What surprised everyone (Towan included) was how naturally his Essentia reserves accommodated the strain. Where others gasped after maintaining a ten-meter radius for minutes, he could hold fifty without breaking sweat. Or so said Eryndar

And with Leon's breathing style humming constantly in his veins like a second heartbeat, each wisp of expended energy seemed to stretch further, burn brighter.

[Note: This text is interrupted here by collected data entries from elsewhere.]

(* ===== verification/Syslog2.v ===== *)
(** * syslog2: the logger

    Models [src/syslog2/syslog2.c], and the logger that [src/uevent/uevent.c]
    and other modules fall back to without it.  The formatted text of a message
    ([vsnprintf]'s result) and what the clock and [gmtime_r] return are
    arguments; the calls to the C library that are seen outside the process are
    recorded in order. *)

From Stdlib Require Import String.
From S2P Require Import Prelude DbgTracer.
Import DbgTracer (bytes, percent_d, snprintf, before).
#[local] Open Scope list_scope.
#[local] Open Scope Z_scope.

Module Syslog2.

Definition MSG_BUF_SZ : Z := 16384.
Definition TIME_BUF_SZ : Z := 64.
Definition OUT_BUF_SZ : Z := MSG_BUF_SZ + TIME_BUF_SZ + 128.

Definition LOG_EMERG : Z := 0.
Definition LOG_INFO : Z := 6.
Definition LOG_DEBUG : Z := 7.

(** What the process does outside: [openlog] with its identity, [setlogmask],
    [tu_init], [syslog] and [write] to the standard output. *)
Inductive event :=
  | OpenLog (ident : list Z)
  | SetLogMask (mask : Z)
  | TuInit
  | SysLog (pri : Z) (text : list Z)
  | Write (text : list Z).

Record logger := Log {
  once : bool; syslog2_level : Z; log_syslog : bool; stdout_lock : bool; events : list event
}.

(** The static variables before the first call. *)
Definition logger0 : logger := Log false LOG_INFO true false [].

Definition emit (e : event) : M logger unit :=
  modify (fun s => Log (once s) (syslog2_level s) (log_syslog s) (stdout_lock s) (events s ++ [e])).

(** [1 << n] on [int]. *)
Definition shift1 (n : Z) : M logger Z := if (0 <=? n) && (n <=? 30) then mret (2 ^ n) else ub.
Definition LOG_MASK (pri : Z) : M logger Z := shift1 pri.
Definition LOG_UPTO (pri : Z) : M logger Z := m ← shift1 (pri + 1); mret (m - 1).

Definition syslog2_init_once : M logger unit :=
  emit (OpenLog (bytes "app"));;
  l ← gets syslog2_level; m ← LOG_UPTO l; emit (SetLogMask m);;
  emit TuInit.

Definition pthread_once (init : M logger unit) : M logger unit :=
  o ← gets once;
  if (o : bool) then mret tt
  else
    init;; modify (fun s => Log true (syslog2_level s) (log_syslog s) (stdout_lock s) (events s)).

(** The lock is only held within a call: another thread's turn is in the file
    SyslogLock. *)
Definition lock_stdout : M logger unit :=
  l ← gets stdout_lock;
  if (l : bool) then ub
  else modify (fun s => Log (once s) (syslog2_level s) (log_syslog s) true (events s)).
Definition unlock_stdout : M logger unit :=
  modify (fun s => Log (once s) (syslog2_level s) (log_syslog s) false (events s)).

Definition priority_texts : list (list Z) := [bytes "M"; bytes "A"; bytes "C"; bytes "E"; bytes "W"; bytes "N"; bytes "I"; bytes "D"].

Definition strprio (pri : Z) : list Z :=
  if (LOG_EMERG <=? pri) && (pri <=? LOG_DEBUG) then default [] (znth priority_texts pri) else bytes "?".

(** [%0nd] *)
Definition pad0 (n : nat) (z : Z) : list Z :=
  let d := percent_d (Z.abs z) in
  let sign := if z <? 0 then [45] else [] in
  sign ++ replicate (n - length sign - length d) 48 ++ d.

Record tm := Tm { tm_mday : Z; tm_mon : Z; tm_year : Z; tm_hour : Z; tm_min : Z; tm_sec : Z }.

(** The broken down local time and the nanoseconds. *)
Definition current_time_str (sz : Z) (t : tm) (tv_nsec pri : Z) : list Z :=
  snprintf sz (pad0 2 (tm_mday t) ++ bytes "-" ++ pad0 2 (tm_mon t + 1) ++ bytes "-" ++ pad0 4 (tm_year t + 1900) ++ bytes " "
    ++ pad0 2 (tm_hour t) ++ bytes ":" ++ pad0 2 (tm_min t) ++ bytes ":" ++ pad0 2 (tm_sec t) ++ bytes "."
    ++ pad0 3 (Z.quot tv_nsec 1000000) ++ bytes " " ++ strprio pri).

Definition setup_syslog2 (ident : option (list Z)) (level : Z) (use_syslog : bool) : M logger unit :=
  pthread_once syslog2_init_once;;
  emit (OpenLog (default (bytes "app") ident));;
  m ← LOG_UPTO level; emit (SetLogMask m);;
  modify (fun s => Log (once s) level (log_syslog s) (stdout_lock s) (events s));;
  modify (fun s => Log (once s) (syslog2_level s) use_syslog (stdout_lock s) (events s)).

(** [write] of [len] bytes of an array of [cap] that holds the string [s]. *)
Definition write_buffer (cap : Z) (s : list Z) (len : Z) : M logger unit :=
  if cap <? len then ub
  else if len <=? zlen s then emit (Write (take (Z.to_nat len) s))
  else if len =? zlen s + 1 then emit (Write (s ++ [0]))
  else ub.

Definition newline (nl : bool) : list Z := if nl then [10] else [].

(** [true] when the priority is masked out. *)
Definition masked (pri : Z) : M logger bool :=
  m ← LOG_MASK pri; l ← gets syslog2_level; u ← LOG_UPTO l; mret (Z.land m u =? 0).

Definition syslog_text (tid : Z) (file : list Z) (line : Z) (func msg : list Z) (nl : bool) : list Z :=
  bytes "[" ++ percent_d tid ++ bytes "] " ++ file ++ bytes ":" ++ percent_d line ++ bytes " " ++ func ++ bytes ": " ++ msg ++ newline nl.
Definition out_text (tbuf : list Z) (tid : Z) (file : list Z) (line : Z) (func msg : list Z) (nl : bool) : list Z :=
  bytes "[" ++ tbuf ++ bytes "] " ++ syslog_text tid file line func msg nl.

(** The two functions differ in when the thread asks for its number. *)
Definition syslog2_ (tid : Z) (t : tm) (tv_nsec : Z) (pri : Z) (func file : list Z) (line : Z) (text : list Z) (nl : bool) : M logger unit :=
  pthread_once syslog2_init_once;;
  out ← masked pri;
  if (out : bool) then mret tt
  else
    let msg := before 0 (snprintf MSG_BUF_SZ text) in
    ls ← gets log_syslog;
    (if ls : bool then emit (SysLog pri (syslog_text tid file line func msg nl)) else mret tt);;
    let tbuf := current_time_str TIME_BUF_SZ t tv_nsec pri in
    let outtext := out_text tbuf tid file line func msg nl in
    let outbuf := snprintf OUT_BUF_SZ outtext in
    let len := zlen outtext in
    if 0 <? len then
      lock_stdout;; write_buffer OUT_BUF_SZ outbuf len;; unlock_stdout
    else mret tt.

Definition syslog2_printf_ (pri : Z) (text : list Z) : M logger unit :=
  pthread_once syslog2_init_once;;
  out ← masked pri;
  if (out : bool) then mret tt
  else
    let msg := before 0 (snprintf MSG_BUF_SZ text) in
    ls ← gets log_syslog;
    (if ls : bool then emit (SysLog pri msg) else mret tt);;
    let len := zlen msg in
    if 0 <? len then
      lock_stdout;; write_buffer MSG_BUF_SZ msg len;; unlock_stdout
    else mret tt.

Definition syslog2_get_pri : M logger Z := gets syslog2_level.

(** ** The fallback of the other modules *)

(** [snprintf] of the header into 4096 bytes and of the text after it: [len] is
    the sum of the two full lengths, and the text has to start in the array. *)
Definition fallback_syslog2_ (pri : Z) (func file : list Z) (line : Z) (text : list Z) (nl : bool) : M logger unit :=
  let sz := 4096 in
  let header := bytes "[" ++ percent_d pri ++ bytes "] " ++ file ++ bytes ":" ++ percent_d line ++ bytes " " ++ func ++ bytes ": " in
  let len := zlen header in
  if sz <? len then ub
  else
    let buf := snprintf sz header ++ snprintf (sz - len) text in
    let len := len + zlen text in
    let len := if sz <=? len then sz - 1 else len in
    let nl' := nl && (len <? sz - 1) in
    let len := if nl' then len + 1 else len in
    emit (Write (take (Z.to_nat len) (buf ++ newline nl'))).

End Syslog2.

Tonight, the bubble stretched nearly to the dormitory walls. Shadows gained texture. The creak of settling wood became a shout. A moth batting against the window might as well have been a thunderclap. All this perception - and still that damned title floated just beyond his understanding, teasing like a reflection in disturbed water.

Then—something pierced through his thoughts like a blade.

The dormitory should have been silent at this hour—just the steady breathing of sleeping students, the occasional creak of floorboards settling. But Towan’s awareness bubble had stretched too far, too thin, and now it brushed against something wrong.

The dorms were segmented by year, class, and gender—first-year, first-class males in Towan’s wing. He shared his room with Elliot, not out of obligation, but habit. (Solitude had never suited him, not since the days of cramped barracks and shared bedrolls.)

His Essentia pulsed outward, unchecked, spilling through the halls like an unseen tide.

Then—cold.

Not the natural chill of night, but something sharper. A phantom touch creeping down spines, raising hairs on necks. Students stirred in their sleep, some jolting awake with gasps, hands clutching at their chests.

The technique wasn’t invisible—but unless you knew what to look for, it was just a whisper of unease, a fleeting sense of being watched. That was why Towan never used it at the Academy. That, and the risk—anyone who recognized the sensation could trace it back to him.

Fire.

The realization struck like a spark to dry tinder.

Towan’s eyes snapped open, pupils dilating in the dark. His lungs seized—not from fear, but from the acrid tang of smoke threading through the air. Distant, but growing.

Not a drill. Not an accident.

"Elliot!"

He was on his feet before the shout fully left his throat, yanking on a loose-fitting tunic and trousers—anything for freedom of movement. His fingers fumbled only once.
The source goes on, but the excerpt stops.